— Records —
════════════════════

(* ===== verification/Serve.v ===== *)
(** * Serving images and starting the gallery: [serve_image] and the
      command line of [src/run/flask_img_viewer.py]

    [serve_image] answers [/images/<path:filename>] with Flask's
    [send_from_directory(IMAGE_DIR, filename)], which joins the name to
    the directory with werkzeug's [safe_join] (the name is normalized by
    [posixpath.normpath] and refused when it is absolute or climbs out
    with [..]) and sends the file when [os.path.isfile] holds, else 404.
    The command line reads the directory, the delete flag
    ([type=int, choices=[0, 1]]) and an optional port, and sets
    [IMAGE_DIR = os.path.abspath(path)] and [ALLOW_DELETE].

    [posixpath.normpath], [safe_join] and [argparse]'s conversion are
    modelled from their code in CPython and werkzeug; the store and path
    resolution are those of [Archive]. *)

From Stdlib Require Import String.
From S2P Require Import Prelude PyInt Archive.
From stdpp Require Import gmap.

Module Serve.

Import Archive.

(** ** [posixpath.normpath] *)

(** The loop over the components; [acc] holds [new_comps] in reverse
    order, so its head is [new_comps[-1]]. *)
Fixpoint norm_go (absolute : bool) (acc : list pystr) (comps : list pystr) : list pystr :=
  match comps with
  | [] => acc
  | c :: r =>
      if bool_decide (c = []) || bool_decide (c = ps ".") then norm_go absolute acc r
      else if negb (bool_decide (c = ps "..")) || (negb absolute && bool_decide (acc = []))
              || bool_decide (head acc = Some (ps ".."))
      then norm_go absolute (c :: acc) r
      else norm_go absolute (tail acc) r      (* [elif new_comps: new_comps.pop()] *)
  end.

(** The number of leading slashes kept: two stay two, three or more become one. *)
Definition initial_slashes (p : pystr) : nat :=
  if startswith p [slash] then
    if startswith p [slash; slash] && negb (startswith p [slash; slash; slash]) then 2 else 1
  else 0.

Definition normpath (p : pystr) : pystr :=
  if bool_decide (p = []) then ps "." else
  let n := initial_slashes p in
  let comps := reverse (norm_go (bool_decide (n <> 0)) [] (split_sep slash p)) in
  let q := replicate n slash ++ str_join [slash] comps in
  if bool_decide (q = []) then ps "." else q.

(** ** [werkzeug.security.safe_join] and [send_from_directory] *)

Definition safe_join (directory filename : pystr) : option pystr :=
  let directory := if bool_decide (directory = []) then ps "." else directory in
  let filename := if bool_decide (filename = []) then filename else normpath filename in
  if startswith filename [slash] || bool_decide (filename = ps "..") || startswith filename (ps "../")
  then None
  else Some (path_join directory filename).

Inductive served := Sent (data : N) | NotFound.

(** [os.path.isfile(p)] and the file [send_file] reads. *)
Definition file_at (fs : fsys) (p : pystr) : option N :=
  match resolve fs p with
  | Some k => match fs !! k with Some (NFile d) => Some d | _ => None end
  | None => None
  end.

(** [serve_image(filename)] *)
Definition serve_image (c : config) (fs : fsys) (filename : pystr) : served :=
  match safe_join (render (image_dir c)) filename with
  | None => NotFound
  | Some p => match file_at fs p with Some d => Sent d | None => NotFound end
  end.

(** ** The command line (lines 202-213) *)

(** The values [parser.parse_args()] collects: [path], [delete_flag]
    and [--port], as strings. *)
Record argv := { av_path : pystr; av_delete_flag : pystr; av_port : option pystr }.

(** [os.path.abspath(path)] in the working directory [cwd]. *)
Definition abspath (cwd : path) (p : pystr) : pystr := normpath (path_join (render cwd) p).

(** The components of a normalized absolute path. *)
Definition components (p : pystr) : path := filter (fun c => c <> []) (split_sep slash p).

Inductive cli := Start (c : config) (port : Z) | UsageError | Crash (e : exn).

(** The script: [argparse] converts [delete_flag] with [int()] and checks
    it against [choices=[0, 1]] (a failure prints the usage and exits
    with status 2); then [IMAGE_DIR] and [ALLOW_DELETE] are set and
    [app.run(port=args.port or 7000)] converts a given port with
    [int()], raising [ValueError] on a non-number. *)
Definition main (cwd : path) (a : argv) : cli :=
  match py_int (av_delete_flag a) with
  | None => UsageError
  | Some flag =>
      if negb (bool_decide (flag = 0 \/ flag = 1)%Z) then UsageError
      else
        let c := {| image_dir := components (abspath cwd (av_path a));
                    allow_delete := negb (Z.eqb flag 0) |} in
        match av_port a with
        | None => Start c 7000
        | Some port =>
            if bool_decide (port = []) then Start c 7000
            else match py_int port with
                 | Some n => Start c n
                 | None => Crash ValueError
                 end
        end
  end.

(** ** Lemmas: normalization *)

Lemma split_sep_noslash_all s : Forall (fun c => slash ∉ c) (split_sep slash s).
Proof.
  induction s as [|c s IH]; cbn [split_sep]; [repeat constructor; set_solver|].
  case_bool_decide as Hc; [constructor; [set_solver | exact IH]|].
  destruct (split_sep slash s) as [|w ws]; [repeat constructor; set_solver|].
  inversion IH; subst. constructor; [set_solver | done].
Qed.

Lemma split_sep_join xs : xs <> [] -> Forall (fun c => slash ∉ c) xs -> split_sep slash (str_join [slash] xs) = xs.
Proof.
  induction xs as [|x [|y xs] IH]; intros Hne Hxs; [done | |].
  - inversion Hxs; subst. by apply split_sep_noslash.
  - inversion Hxs; subst. change (str_join [slash] (x :: y :: xs)) with (x ++ [slash] ++ str_join [slash] (y :: xs)).
    cbn [app]. rewrite split_sep_app by done. by rewrite IH.
Qed.

(** In a relative path the loop keeps a run of [..] in front and no
    [..] after it. *)
Lemma norm_go_rel comps : forall acc k rest,
  acc = rest ++ replicate k (ps "..") -> ps ".." ∉ rest ->
  Forall (fun c => slash ∉ c) acc -> Forall (fun c => slash ∉ c) comps ->
  exists k' rest', norm_go false acc comps = rest' ++ replicate k' (ps "..") /\ (ps ".." ∉ rest') /\
    Forall (fun c => slash ∉ c) (norm_go false acc comps).
Proof.
  induction comps as [|c comps IH]; intros acc k rest -> Hrest Hacc Hcomps; cbn [norm_go]; [by exists k, rest|].
  inversion Hcomps as [|? ? Hc Hcomps']; subst.
  destruct (bool_decide (c = []) || bool_decide (c = ps ".")); [by apply (IH _ k rest)|].
  destruct (decide (c = ps "..")) as [->|Hd].
  - rewrite bool_decide_true by done. cbn [negb orb].
    destruct rest as [|r rest]; cbn [app].
    + destruct k as [|k]; cbn.
      * apply (IH _ 1 []); [done | set_solver | by constructor | done].
      * rewrite bool_decide_true by done. cbn [orb].
        apply (IH _ (S (S k)) []); [done | set_solver | by constructor | done].
    + rewrite (bool_decide_false (r :: _ = [])) by done. cbn [head].
      rewrite bool_decide_false by (intros [= ->]; apply Hrest; left). cbn [tail orb negb andb].
      apply (IH _ k rest); [done | set_solver | by inversion Hacc | done].
  - rewrite bool_decide_false by done. cbn [negb orb]. apply (IH _ k (c :: rest)); [done | | by constructor | done].
    rewrite not_elem_of_cons. split; [done | exact Hrest].
Qed.

(** A normalized name that [safe_join] accepts has no [..] component. *)
Lemma normpath_inside name :
  name <> [] -> startswith (normpath name) [slash] = false -> normpath name <> ps ".." ->
  startswith (normpath name) (ps "../") = false -> ps ".." ∉ split_sep slash (normpath name).
Proof.
  intros Hne. unfold normpath. rewrite (bool_decide_false (name = [])) by done.
  destruct (initial_slashes name) as [|n] eqn:Hn; cbn [replicate app].
  - rewrite (bool_decide_false (0%nat <> 0%nat)) by lia.
    destruct (norm_go_rel (split_sep slash name) [] 0 [] eq_refl (not_elem_of_nil _) (Forall_nil_2 _)
                (split_sep_noslash_all name)) as (k & rest & Hgo & Hrest & Hall).
    rewrite Hgo in Hall |- *. rewrite reverse_app, reverse_replicate.
    assert (Hxs : Forall (fun c => slash ∉ c) (replicate k (ps "..") ++ reverse rest)).
    { apply Forall_app in Hall as [Hr Hk]. apply Forall_app. split; [done | by apply Forall_reverse]. }
    destruct k as [|k]; cbn [replicate app] in Hxs |- *.
    + case_bool_decide as Hq; [intros; by_decide|]. intros _ _ _.
      rewrite split_sep_join by (done || (intros E; rewrite E in Hq; done)). by rewrite elem_of_reverse.
    + destruct (replicate k (ps "..") ++ reverse rest) as [|y ys] eqn:Eys.
      * cbn. intros _ H. by destruct H.
      * change (str_join [slash] (ps ".." :: y :: ys)) with (ps ".." ++ [slash] ++ str_join [slash] (y :: ys)).
        rewrite bool_decide_false by (by destruct (str_join _ _)). intros _ _ H.
        rewrite <- (startswith_app (str_join [slash] (y :: ys)) (ps "../")) in H. done.
  - rewrite bool_decide_false by done. cbn [app replicate]. intros H. cbn in H. by rewrite bool_decide_true in H.
Qed.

════════════════════

— Assignment —
Select all lines in the listing that include the word "when".

— Output below —
    [posixpath.normpath] and refused when it is absolute or climbs out
    with [..]) and sends the file when [os.path.isfile] holds, else 404.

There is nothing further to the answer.